Esmolol and landiolol, selective beta1-adrenoreceptor antagonists, provide neuroprotection against spinal cord ischemia and reperfusion in rats.

BACKGROUND

Paraplegia is a devastating and unpredictable complication occasionally resulting from surgery of the thoracic and thoracoabdominal aorta. Because ultrashort-acting selective beta(1)-adrenoreceptor antagonists provide neuroprotective effects after brain ischemia, we hypothesized that they would also ameliorate spinal cord injury after transient ischemia and reperfusion in rats.

METHODS

Male Sprague-Dawley rats were randomly assigned to one of the following 4 groups: saline (received IV infusion of 0.9% saline at a rate of 0.5 mL/h, n = 8), esmolol (esmolol 200 microg/kg/min, n = 8), landiolol (landiolol 50 microg/kg/min), or sham surgical (n = 6).
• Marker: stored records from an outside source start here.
Lemma dom_eventTypeInfo (b : Booking) : dom (eventTypeInfo b) = eventTypeInfoKeys.
Proof.
  unfold eventTypeInfo, eventTypeInfoKeys.
  rewrite !dom_insert_L, dom_empty_L. by vm_compute.
Qed.

(** X12. The keys of the payload are those of the calendar event, the six
    of [eventTypeInfo] and [bookingId]; [attendees] and [bookingId] hold the
    event's attendees and the booking id, and every other key outside
    [eventTypeInfo] holds the calendar event's value. *)
Theorem payload_keys args :
  dom (payloadOf args) =
    dom (otherProps (evt args)) ∪ {[ "attendees" ]} ∪ eventTypeInfoKeys
    ∪ {[ "bookingId" ]} ∧
  payloadOf args !! "attendees" = Some (JSArray (attendees (evt args))) ∧
  payloadOf args !! "bookingId" = Some (JSNumber (bookingId args)) ∧
  (∀ k, k ∉ eventTypeInfoKeys → k ≠ "bookingId" → k ≠ "attendees" →
        payloadOf args !! k = otherProps (evt args) !! k).
Proof.
  split; [|split; [|split]].
  - unfold payloadOf, webhookPayload, spread, calendarEventObject.
    rewrite dom_insert_L, !dom_union_L, dom_insert_L, dom_empty_L.
    rewrite dom_eventTypeInfo. apply set_eq. intros k.
    rewrite !elem_of_union, elem_of_empty. tauto.
  - unfold payloadOf. rewrite webhookPayload_lookup.
    rewrite lookup_singleton_ne by done.
    assert (eventTypeInfo (booking args) !! "attendees" = None) as ->.
    { apply not_elem_of_dom. rewrite dom_eventTypeInfo.
      apply (bool_decide_unpack _). by vm_compute. }
    unfold calendarEventObject. by rewrite lookup_insert_eq.
  - unfold payloadOf. rewrite webhookPayload_lookup.
    by rewrite lookup_singleton_eq.
  - intros k Hk Hb Ha. unfold payloadOf. rewrite webhookPayload_lookup.
    rewrite lookup_singleton_ne by done.
    assert (eventTypeInfo (booking args) !! k = None) as ->.
    { apply not_elem_of_dom. by rewrite dom_eventTypeInfo. }
    unfold calendarEventObject. by rewrite lookup_insert_ne.
Qed.

(** X13. [paid] and [booking.smsReminderNumber] are never read: two calls
    that differ only there run alike. *)
Theorem unused_inputs_do_not_matter env sched calEvent bid et etid uid
    sms sms' paid paid' :
  handleBookingRequested env sched
    (mkArgs calEvent bid (mkBooking et etid sms uid) paid) =
  handleBookingRequested env sched
    (mkArgs calEvent bid (mkBooking et etid sms' uid) paid').
Proof. reflexivity. Qed.

Lemma append_inj_r (p a b : string) : p +:+ a = p +:+ b → a = b.
Proof. induction p as [|c p IH]; simpl; [done|]. intros [= H]. by apply IH. Qed.

(** X14. The message logged for a failed delivery determines the
    subscriber's URL. *)
Theorem log_line_names_the_endpoint (s1 s2 : Webhook) :
  deliveryErrorMessage s1 = deliveryErrorMessage s2 →
  subscriberUrl s1 = subscriberUrl s2.
Proof.
  unfold deliveryErrorMessage. intros H.
  by do 3 apply append_inj_r in H.
Qed.

Lemma log_line_witness :
  w_id Sample.subA = "a" ∧ w_id Sample.subA2 = "a2" ∧
  deliveryErrorMessage Sample.subA = deliveryErrorMessage Sample.subA2 ∧
  subscriberUrl Sample.subA = subscriberUrl Sample.subA2.
Proof.
  split; [reflexivity|]. split; [reflexivity|]. split; [reflexivity|].
  exact (log_line_names_the_endpoint Sample.subA Sample.subA2 eq_refl).
Defined.

(** ** The test helpers *)

Lemma dom_basicRequest d1 d2 :
  dom (getBasicMockRequestDataForBooking d1 d2) = basicRequestKeys.
Proof.
  unfold getBasicMockRequestDataForBooking, basicRequestKeys.
  rewrite !dom_insert_L, dom_empty_L. by vm_compute.
Qed.

(** X15. In the request data of the tests a key given in [data] holds
    [data]'s value, any other key holds the default; the keys are the ten
    defaults and those of [data], and a key that is no default comes from
    [data] alone. *)
Theorem mock_request_data_overrides d1 d2 (data : JSObj) :
  (∀ k v, data !! k = Some v →
          getMockRequestDataForBooking d1 d2 data !! k = Some v) ∧
  (∀ k, data !! k = None →
        getMockRequestDataForBooking d1 d2 data !! k =
        getBasicMockRequestDataForBooking d1 d2 !! k) ∧
  dom (getMockRequestDataForBooking d1 d2 data) = basicRequestKeys ∪ dom data ∧
  (∀ k, k ∉ basicRequestKeys →
        getMockRequestDataForBooking d1 d2 data !! k = data !! k).
Proof.
  unfold getMockRequestDataForBooking, spread.
  split; [|split; [|split]].
  - intros k v Hk. by apply lookup_union_Some_l.
  - intros k Hk. rewrite lookup_union_r by done.
    by rewrite lookup_union_l by apply lookup_empty.
  - rewrite !dom_union_L, dom_empty_L, dom_basicRequest. apply set_eq. intros k.
    rewrite !elem_of_union, elem_of_empty. tauto.
  - intros k Hk. rewrite lookup_union, lookup_union, lookup_empty.
    assert (getBasicMockRequestDataForBooking d1 d2 !! k = None) as ->.
    { apply not_elem_of_dom. by rewrite dom_basicRequest. }
    by destruct (data !! k).
Qed.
Infusion of saline or drugs was initiated 30 minutes before spinal cord ischemia and continued for the subsequent 24-hour reperfusion. Spinal cord ischemia was induced by intraaortic balloon occlusion combined with proximal arterial hypotension for 10 minutes. The spinal cord was then reperfused for 24 hours. Ischemic injury was assessed in terms of the motor deficit index score of the hindlimb and the number of viable motor nerve cells in the anterior spinal cord at 24 hours after reperfusion.

RESULTS

The motor deficit index scores were significantly lower in the esmolol and landiolol groups compared with the saline group (P < 0.05). Histopathologic evaluation of the spinal cord showed less damage in the esmolol and landiolol groups than in the saline group (P < 0.05).

CONCLUSIONS

These data show that ultrashort-acting selective beta(1)-adrenoreceptor antagonists can reduce neurological injury in a rat model of spinal cord ischemia-reperfusion.